Plaid Ifanc’s quick guide to the Withdrawal agreement

Confused about what all this talk about the Brexit Withdrawal Agreement is all about?

Let us break it down…

What is the Withdrawal Agreement?

The Withdrawal Agreement is all about setting out the process for withdrawal from the European Union. It’s simply that. The details of trade for example, amongst other things will be worked out during the transition period.

Alongside the withdrawal agreement there is also a ‘political declaration’ which sets out a vision for the future of UK-EU relations. The declaration sets out a future where “a free trade area and deep co-operation on goods, with zero tariffs or quotas”.

The Agreement Headlines

  • Commitments over citizens’ rights after Brexit – no change, those who are here will retain their rights.
  • A 21 month transition period after Brexit
  • Financial settlement – £39bn “divorce bill”

The Irish Backstop

The Irish backstop remains a key pinch point for many. It determines whether or not the UK truly splits away from the EU or whether it remains tied. So what is the backstop?

In simple terms, the backstop is a safety net that ensures that no hard border is established between the UK and EU, more specifically, Northern Ireland and the Republic. The worry is that a hard border may reignite the troubles.

In real terms, the result of no hard border will mean that Northern Ireland will remain aligned to some EU rules. This will ensure that there are no checks on the Northern Irish-Irish border. However, goods coming over from the UK will be subject to additional checks.

The backstop essentially means that, through Northern Ireland, the UK will remain tied to the EU via a customs union. Brexiteers do not wish for such ties to remain and the DUP in Northern Ireland oppose anything that would establish a hard border in the Irish Sea.

Does the withdrawal agreement address the Backstop?

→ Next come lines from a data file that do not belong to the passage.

(** * spectevol: sensor band model, vegetation indices and SED ingestion

    A shallow embedding of [spectevol/spectral_indices.py] and
    [spectevol/spectral_processing.py].

    - Python [int] is [Z]; Python [float] and NumPy [float64] are IEEE
      binary64, embedded as Rocq's primitive [float].  The arithmetic of the
      index formulas is written once, over an interface [Num], and read at
      two carriers: binary64 (what the program computes) and [Q] (the same
      formula without rounding).
    - A [dict] is an association list in insertion order (the order
      [list_available_bands] prints in).
    - A raised exception is the [Raise] arm of [result]; text sent to
      [print] is a list of lines.
    - The file system is a function from a path to the lines [readlines]
      returns, [None] standing for [FileNotFoundError]; [os.path.exists]
      and [os.listdir] are functions of the path.
    - Of [tests/main.py], the labelling of the ingested table by the
      wavelengths 350 to 2500 is embedded. *)

From Stdlib Require Import ZArith QArith Qfield List String Ascii Bool Lia Lqa.
From Stdlib Require Import Floats DecimalString.
From Stdlib Require Import Sorting.Permutation Sorting.Sorted.
Import ListNotations.

Local Open Scope string_scope.
Local Open Scope Z_scope.

(* [1e-10] has no exact binary64 value; the literal denotes the nearest one,
   as it does in Python. *)
Set Warnings "-inexact-float".

(** ** Exceptions and results *)

Inductive exn : Type :=
| ValueError (msg : string)
| KeyError (key : string)
| TypeError (msg : string)
| IndexError (msg : string).

Inductive result (A : Type) : Type :=
| Ok (a : A)
| Raise (e : exn).

Arguments Ok {A} a.
Arguments Raise {A} e.

Definition bind {A B : Type} (c : result A) (k : A -> result B) : result B :=
  match c with
  | Ok a => k a
  | Raise e => Raise e
  end.

Notation "x <- c ;; k" := (bind c (fun x => k))
  (at level 61, c at next level, right associativity).

Fixpoint mapM {A B : Type} (f : A -> result B) (l : list A) : result (list B) :=
  match l with
  | [] => Ok []
  | a :: l' => b <- f a ;; bs <- mapM f l' ;; Ok (b :: bs)
  end.

(** ** Dictionaries *)

Fixpoint dict_get {V : Type} (d : list (string * V)) (k : string) : option V :=
  match d with
  | [] => None
  | (k', v) :: d' => if String.eqb k k' then Some v else dict_get d' k
  end.

Definition keys {V : Type} (d : list (string * V)) : list string := map fst d.

(** ** Numbers

    The carrier of reflectance values with the operations the formulas use.
    [of_Z] is the conversion of an [int] operand, [eps] the literal [1e-10],
    [isnan] the test for not-a-number. *)

Class Num (F : Type) : Type := {
  of_Z : Z -> F;
  eps : F;
  isnan : F -> bool;
  add : F -> F -> F;
  sub : F -> F -> F;
  mul : F -> F -> F;
  div : F -> F -> F
}.

(** Conversion of an integer below [2^63] in magnitude to binary64. *)
Definition float_of_Z (z : Z) : float :=
  match z with
  | Z0 => PrimFloat.zero
  | Zpos _ => PrimFloat.of_uint63 (Uint63.of_Z z)
  | Zneg p => PrimFloat.opp (PrimFloat.of_uint63 (Uint63.of_Z (Zpos p)))
  end.

#[export] Instance float_Num : Num float := {
  of_Z := float_of_Z;
  eps := 1e-10%float;
  isnan := PrimFloat.is_nan;
  add := PrimFloat.add;
  sub := PrimFloat.sub;
  mul := PrimFloat.mul;
  div := PrimFloat.div
}.

(** Exact arithmetic: every value is a number.  [Qdiv] by zero is [0]; no
    statement below divides by zero at this carrier. *)
#[export] Instance Q_Num : Num Q := {
  of_Z := inject_Z;
  eps := 1 # 10000000000;
  isnan := fun _ => false;
  add := Qplus;
  sub := Qminus;
  mul := Qmult;
  div := Qdiv
}.

(** ** spectral_indices.py *)

Module SpectralIndices.

(** A band's wavelength entry: the tuple [(low, high)], or the bare integer
    the Sentinel-2 table holds ([(443)] is the integer [443]). *)
Inductive Wavelength : Type :=
| Range (low high : Z)
| Single (w : Z).

Definition BandTable : Type := list (string * Wavelength).

Definition sensors : list (string * BandTable) :=
  [ ("general",
      [ ("blue", Range 450 520); ("green", Range 521 600);
        ("red", Range 601 690); ("nir", Range 700 800) ]);
    ("landsat-8",
      [ ("aerosol", Range 435 451); ("blue", Range 452 512);
        ("green", Range 533 590); ("red", Range 636 673);
        ("nir", Range 851 879); ("swir1", Range 1566 1651);
        ("swir2", Range 2107 2294); ("cirrus", Range 1363 1384) ]);
    ("landsat-9",
      [ ("aerosol", Range 435 451); ("blue", Range 452 512);
        ("green", Range 533 590); ("red", Range 636 673);
        ("nir", Range 851 879); ("swir1", Range 1566 1651);
        ("swir2", Range 2107 2294); ("cirrus", Range 1363 1384) ]);
    ("landsat-7",
      [ ("blue", Range 450 515); ("green", Range 525 605);
        ("red", Range 630 690); ("nir", Range 775 900);
        ("swir1", Range 1550 1750); ("swir2", Range 2090 2350);
        ("pan", Range 520 900) ]);
    ("sentinel-2",
      [ ("aerosol", Single 443); ("blue", Single 490); ("green", Single 560);
        ("red", Single 665); ("red-edge", Single 705); ("nir", Single 842);
        ("nira", Single 865); ("nir1", Single 740); ("nir2", Single 783);
        ("water_vapour", Single 945); ("cirrus", Single 1375);
        ("swir1", Single 1610); ("swir2", Single 2190) ]);
    ("planet",
      [ ("coastal", Range 431 452); ("blue", Range 465 515);
        ("green1", Range 513 549); ("green", Range 547 583);
        ("yellow", Range 600 620); ("red", Range 650 680);
        ("red-edge", Range 697 713); ("nir", Range 845 885) ]) ].

(** [sensors.get(self.sensor, None)] *)
Definition get_sensor_bands (sensor : string) : option BandTable :=
  dict_get sensors sensor.

(** [int((wavelength[0] + wavelength[1]) / 2)]: the true division by two of
    an integer below [2^53] is exact, and [int] truncates towards zero. *)
Definition center (low high : Z) : Z := Z.quot (low + high) 2.

(** One item of the dict comprehension of the non-Sentinel branch;
    subscripting an [int] raises [TypeError]. *)
Definition center_item (item : string * Wavelength) : result (string * Wavelength) :=
  match item with
  | (band, Range low high) => Ok (band, Single (center low high))
  | (band, Single _) => Raise (TypeError "'int' object is not subscriptable")
  end.

Definition get_centerband (sensor : string) (bands : option BandTable)
  : result BandTable :=
  match bands with
  | None | Some [] =>
      Raise (ValueError ("Sensor '" ++ sensor ++ "' not found in database."))
  | Some items =>
      if String.eqb sensor "sentinel-2" then Ok items
      else mapM center_item items
  end.

Record t : Type := mk {
  sensor : string;
  method : string;
  bands : option BandTable;
  centerbands : BandTable
}.

Definition __init__ (sensor method : string) : result t :=
  if negb (existsb (String.eqb method) ["centerband"; "average"]) then
    Raise (ValueError "Method must be either 'centerband' or 'average'.")
  else if String.eqb sensor "sentinel-2" && String.eqb method "average" then
    Raise (ValueError "Sentinel-2 only works with centerband method")
  else
    let bands := get_sensor_bands sensor in
    centerbands <- get_centerband sensor bands ;;
    Ok (mk sensor method bands centerbands).

(** Checks on a catalogue entry.  Bounds are wavelengths in nanometres:
    never negative, [low <= high]. *)
Definition well_formed (w : Wavelength) : bool :=
  match w with
  | Range low high => (0 <=? low) && (low <=? high)
  | Single d => 0 <=? d
  end.

(** Sentinel-2 holds bare integers, every other sensor holds tuples. *)
Definition shape_matches (sensor : string) (w : Wavelength) : bool :=
  match w with
  | Range _ _ => negb (String.eqb sensor "sentinel-2")
  | Single _ => String.eqb sensor "sentinel-2"
  end.

Definition entry_ok (sensor : string) (item : string * Wavelength) : bool :=
  well_formed (snd item) && shape_matches sensor (snd item).

(** *** Reflectance tables

    A [pandas.DataFrame] with integer column labels: the labels, and one list
    of cells per row (a row has one cell per label). *)

Section Frames.
Context {F : Type} {num : Num F}.

Record DataFrame : Type := {
  columns : list Z;
  rows : list (list F)
}.

(** [numpy]'s sum of the cells of a row, [0] for no cell: the cells added
    one after the other, in the order of the columns.  At the exact carrier
    the order is immaterial.  At binary64 it is the order numpy follows on
    fewer than eight cells; from eight cells on numpy may pair the cells
    (which pairs depends on how the table lies in memory), and the sum can
    differ in its last place.  Statements about binary64 means are made for
    selections of fewer than eight cells, none of them a negative zero;
    statements about longer selections are made at the exact carrier. *)
Definition sum (cells : list F) : F :=
  match cells with
  | [] => of_Z 0
  | c :: cells' => fold_left add cells' c
  end.
(** * Streaming and batch ingestion of 5G KPM logs (src/app.py)

    A shallow embedding of the ingestion core of the metrics analyzer:
    the cursor tracker ([read_new_data], [reset_position]), the
    incremental merger and the streaming step
    ([process_incremental_data]), the batch ingestor ([process_file])
    and the two drivers ([real_time_tab], the upload loop of
    [non_real_time_tab]).

    pandas, the file system and the extraction process are outside the
    program; they enter the model as data ([DataFrame], [file_status])
    and as parameters of the section [Core] ([run_perl], [read_csv]). *)

From Stdlib Require Import ZArith List Bool Ascii String DecimalString Lia Sorted.
From stdpp Require Import base list strings gmap sorting.
Import ListNotations.
Local Open Scope string_scope.
Local Open Scope list_scope.
Local Open Scope Z_scope.

(** ** Data model *)

(** One row of a frame.  [id] and [latency] are integer columns; a
    missing value (pandas NaN, also the value a row takes for a column
    its frame did not have before a concat) is [None].  The seven
    measurement columns are kept as (column, raw value) pairs: the core
    never computes with them.  [source_file] is the tag of the batch
    path. *)
Record Row := mkRow {
  id : option Z;
  latency : option Z;
  metrics : list (string * string);
  source_file : option string
}.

The UK Government has said that it does not wish to use the backstop and the agreement itself commits the UK and EU to resolve the issue through the transitional period negotiations through exploring and coming up with alternative arrangements. Further, it sets out that the transition period can be extended if no long term solution is reached by July 2020, but this can only be done once.

What happens next?

All is subject to whether or not the UK Prime Minister can survive the next 24 hours. If she is ousted, then whoever comes next could scrap the agreement altogether.

However, let’s assume she survives.

Once the draft deal is approved by the EU summit, Parliament will vote in December on whether it accepts the draft agreement or not. If it doesn’t, the UK Government has 21 days to put forward a new plan which could be anything from a People’s vote to a general election or leaving with no deal. If it accepts, then the EU Withdrawal Agreement Bill will be introduced in early 2019. If this is rejected then again, a new plan will need to be put forward. If it passes, the European Parliament will vote, which will need a simple majority along with 20 countries needing to also agree (representing 65% of the population). Then, roll on the 29th March 2019. UK leaves the EU and the transition period begins which will end in December 2020, unless it is extended of course.

What does Plaid Cymru think?

In a statement on the steps of the National Assembly for Wales, Plaid Cymru’s leader Adam Price AM and Westminster leader Liz Saville Roberts MP that the party will not support the Westminster Government’s Withdrawal Agreement and Political Declaration as it stands.

Speaking after the statement, Adam Price said:

“Plaid Cymru has consistently called for the least damaging Brexit possible, where Wales is in the Single Market and Customs Union – this proposal takes us on a trajectory that would make that impossible.

“Whilst throughout this process the European Union has acted like a genuine multinational organisation where the interests of all members are prioritised, especially those concerns of the Republic of Ireland, the British State has wilfully side-lined Wales. Far from a partnership of equals, Wales has been treated like a vassal country and this agreement has not been negotiated with Welsh interests at its heart.

“Plaid Cymru says Wales needs a New Deal, put to the people, with the option to remain.”